Pertanyaan Pembayaran Kembali

Jadi pertanyaan kuncinya sekarang adalah kapan dan bagaimana semua utang ini akan dilunasi. “Pemerintah semakin mengakui bahwa beberapa dari pinjaman ini harus direstrukturisasi, cara paling sederhana adalah memperpanjang jatuh tempo,” kata Justin Holland, direktur pelaksana di DC Advisory. Banyak dari itu akan bergantung pada peringkat pinjaman dan posisinya dalam struktur modal. Di Italia, pinjaman semacam itu berperingkat tinggi dalam struktur permodalan, artinya pinjaman tersebut memiliki prioritas pembayaran dibandingkan utang lain dalam skenario restrukturisasi.

Ada proposal dari para ahli tentang pengembangan kerangka kerja untuk perawatan mereka jika terjadi kerusakan, tetapi sejauh ini tidak ada kebijakan konkret, kata seorang pengacara restrukturisasi yang berbasis di Milan. Kedua entitas yang mengeluarkan jaminan, SACE dan Mediocredito Centrale, tidak siap untuk mengelola pinjaman yang memburuk. Jadi penyedia layanan AMCO-Asset Management Co SpA, yang dimiliki oleh Kementerian Keuangan Italia, sedang mengerjakan platform yang disebut Progetto Glam di mana bank dapat melepaskan pinjaman yang dijamin ke agen pengelola utang. Proyek ini belum selesai.
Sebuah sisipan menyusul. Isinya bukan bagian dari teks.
(** Bob plays stone three times against scissors, stone and scissors in a
    match to two wins: the run comes to the state with two wins to none,
    and there the loop returns. *)
Lemma match_ends_with_one_winner_witness :
  exists st' w',
    reaches (text "Bob") (start 2)
            (sample_world 3 [2%N; 0%N; 2%N] ["stone"; "stone"; "stone"]%string)
            st' w' /\
    playerWins st' = 2 /\ computerWins st' = 0 /\
    (forall fuel, game_loop fuel (text "Bob") st' w' = (Ret st', w')) /\
    (exists fuel, forall more,
       game_loop (fuel + more) (text "Bob") (start 2)
                 (sample_world 3 [2%N; 0%N; 2%N]
                               ["stone"; "stone"; "stone"]%string)
       = (Ret st', w')).
Proof.
  destruct (match_ends_with_one_winner
              (text "Bob") 2
              (sample_world 3 [2%N; 0%N; 2%N] ["stone"; "stone"; "stone"]%string))
    as [Hreach _].
  - lia.
  - unfold CInt.in_range, CInt.INT_MIN, CInt.INT_MAX. lia.
  - eexists. eexists.
    match goal with |- ?R /\ _ => assert (HR : R) end.
    { eapply reaches_round; [reflexivity | vm_compute; reflexivity | ].
      eapply reaches_round; [reflexivity | vm_compute; reflexivity | ].
      eapply reaches_round; [reflexivity | vm_compute; reflexivity | ].
      apply reaches_here. }
    destruct (Hreach _ _ HR) as [_ [_ [_ [Hend _]]]].
    split; [exact HR | ].
    split; [reflexivity | ].
    split; [reflexivity | ].
    apply Hend. left. reflexivity.
Defined.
Memang, tidak ada terburu-buru. Korporat tidak menghadapi tembok kedewasaan yang akan segera terjadi. Mayoritas utang yang dijamin negara jatuh tempo setelah 2024, menurut laporan terpisah EBA. “Kami berada dalam momen ketegangan, suku bunga meningkat dan kami menuju ke periode di mana tekanan pada perusahaan akan terus tumbuh dan di mana elemen pembiayaan akan lebih berat,” kata Carlo Massini, mitra di Hogan Lovells yang berbasis di Milan. Untuk saat ini, tidak ada alarm langsung terkait pembayaran. Tetapi Italia pada akhirnya harus menghadapi masalah ini.